> _WHAT IS EXPECTED_:
Find the line containing "Module Office." in the listing below. Repeat it exactly, along with each following line up to and including the one containing "Inductive xml : Type".

> _SOURCE MATERIAL_:
==================================================

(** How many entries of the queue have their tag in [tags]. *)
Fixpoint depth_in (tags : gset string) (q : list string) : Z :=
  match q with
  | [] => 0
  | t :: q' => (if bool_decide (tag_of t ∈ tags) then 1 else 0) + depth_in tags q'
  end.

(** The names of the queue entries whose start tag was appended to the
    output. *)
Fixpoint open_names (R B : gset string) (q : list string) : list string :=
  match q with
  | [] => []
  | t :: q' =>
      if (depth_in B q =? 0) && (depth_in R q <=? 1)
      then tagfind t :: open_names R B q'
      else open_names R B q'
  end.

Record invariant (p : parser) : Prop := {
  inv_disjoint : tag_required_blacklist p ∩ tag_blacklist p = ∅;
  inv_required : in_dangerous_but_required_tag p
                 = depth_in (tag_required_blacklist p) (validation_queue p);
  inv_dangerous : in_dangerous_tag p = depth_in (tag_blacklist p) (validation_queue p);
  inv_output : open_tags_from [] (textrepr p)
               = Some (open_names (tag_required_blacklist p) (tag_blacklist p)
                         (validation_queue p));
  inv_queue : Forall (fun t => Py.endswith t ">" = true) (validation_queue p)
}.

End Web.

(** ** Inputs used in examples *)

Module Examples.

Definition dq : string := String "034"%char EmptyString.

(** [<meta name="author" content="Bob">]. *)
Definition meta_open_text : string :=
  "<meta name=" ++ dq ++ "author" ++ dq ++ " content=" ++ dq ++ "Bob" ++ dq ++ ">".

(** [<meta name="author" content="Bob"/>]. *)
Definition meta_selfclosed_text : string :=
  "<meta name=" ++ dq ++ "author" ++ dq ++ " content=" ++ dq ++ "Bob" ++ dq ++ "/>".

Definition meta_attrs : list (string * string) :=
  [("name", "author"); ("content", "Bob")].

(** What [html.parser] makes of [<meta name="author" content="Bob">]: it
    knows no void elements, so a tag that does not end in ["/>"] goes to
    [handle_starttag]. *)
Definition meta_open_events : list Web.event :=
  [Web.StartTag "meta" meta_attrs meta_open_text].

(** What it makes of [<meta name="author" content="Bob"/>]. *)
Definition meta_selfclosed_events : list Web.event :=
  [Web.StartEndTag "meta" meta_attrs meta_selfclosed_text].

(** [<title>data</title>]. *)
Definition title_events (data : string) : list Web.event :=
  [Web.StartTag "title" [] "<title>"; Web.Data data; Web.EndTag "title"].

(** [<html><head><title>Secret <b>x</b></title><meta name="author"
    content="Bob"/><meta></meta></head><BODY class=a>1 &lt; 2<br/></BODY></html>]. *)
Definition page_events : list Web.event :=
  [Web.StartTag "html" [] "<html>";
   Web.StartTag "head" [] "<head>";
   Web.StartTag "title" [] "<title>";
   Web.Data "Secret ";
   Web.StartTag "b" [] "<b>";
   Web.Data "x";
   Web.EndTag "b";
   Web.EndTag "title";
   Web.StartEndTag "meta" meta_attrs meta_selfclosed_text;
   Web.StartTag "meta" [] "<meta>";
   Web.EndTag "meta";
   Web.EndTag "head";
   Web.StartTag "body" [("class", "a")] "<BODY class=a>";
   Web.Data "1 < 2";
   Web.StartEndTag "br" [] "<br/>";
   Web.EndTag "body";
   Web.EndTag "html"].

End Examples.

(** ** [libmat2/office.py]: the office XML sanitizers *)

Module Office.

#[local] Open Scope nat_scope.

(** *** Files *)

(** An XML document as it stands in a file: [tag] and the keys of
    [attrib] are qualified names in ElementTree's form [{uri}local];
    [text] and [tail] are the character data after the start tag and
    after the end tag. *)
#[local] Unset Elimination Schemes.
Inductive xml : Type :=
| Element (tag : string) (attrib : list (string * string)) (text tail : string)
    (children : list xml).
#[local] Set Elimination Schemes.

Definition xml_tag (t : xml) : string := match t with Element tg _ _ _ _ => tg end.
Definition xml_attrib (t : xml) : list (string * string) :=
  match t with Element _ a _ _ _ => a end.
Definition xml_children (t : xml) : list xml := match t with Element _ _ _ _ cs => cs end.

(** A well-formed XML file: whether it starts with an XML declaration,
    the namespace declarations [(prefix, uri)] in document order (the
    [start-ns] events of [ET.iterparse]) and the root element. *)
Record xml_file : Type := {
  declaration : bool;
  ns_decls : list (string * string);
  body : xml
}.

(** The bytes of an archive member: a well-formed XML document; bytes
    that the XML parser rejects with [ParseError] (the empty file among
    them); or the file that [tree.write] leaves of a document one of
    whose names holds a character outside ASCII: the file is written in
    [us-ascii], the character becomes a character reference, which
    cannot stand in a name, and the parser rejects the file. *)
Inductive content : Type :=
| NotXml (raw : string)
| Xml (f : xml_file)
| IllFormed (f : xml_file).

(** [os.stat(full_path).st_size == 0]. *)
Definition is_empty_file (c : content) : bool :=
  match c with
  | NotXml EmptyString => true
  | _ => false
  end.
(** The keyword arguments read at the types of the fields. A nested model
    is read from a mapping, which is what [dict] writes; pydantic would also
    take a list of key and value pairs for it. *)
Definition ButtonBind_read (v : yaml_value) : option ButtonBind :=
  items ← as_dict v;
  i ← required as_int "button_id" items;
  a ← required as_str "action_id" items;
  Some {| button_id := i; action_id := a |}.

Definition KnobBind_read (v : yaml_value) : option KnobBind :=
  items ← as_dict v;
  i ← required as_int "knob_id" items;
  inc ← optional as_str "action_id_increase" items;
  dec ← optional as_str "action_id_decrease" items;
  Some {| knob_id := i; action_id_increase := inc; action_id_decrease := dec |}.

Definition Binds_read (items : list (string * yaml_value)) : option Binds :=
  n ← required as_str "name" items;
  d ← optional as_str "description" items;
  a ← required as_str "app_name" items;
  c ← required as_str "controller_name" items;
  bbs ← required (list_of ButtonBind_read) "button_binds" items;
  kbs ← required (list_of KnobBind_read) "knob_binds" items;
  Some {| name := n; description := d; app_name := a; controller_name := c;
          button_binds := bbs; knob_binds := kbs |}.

==================================================

> _WORKED SOLUTION_:
Module Office.

#[local] Open Scope nat_scope.

(** *** Files *)

(** An XML document as it stands in a file: [tag] and the keys of
    [attrib] are qualified names in ElementTree's form [{uri}local];
    [text] and [tail] are the character data after the start tag and
    after the end tag. *)
#[local] Unset Elimination Schemes.
Inductive xml : Type :=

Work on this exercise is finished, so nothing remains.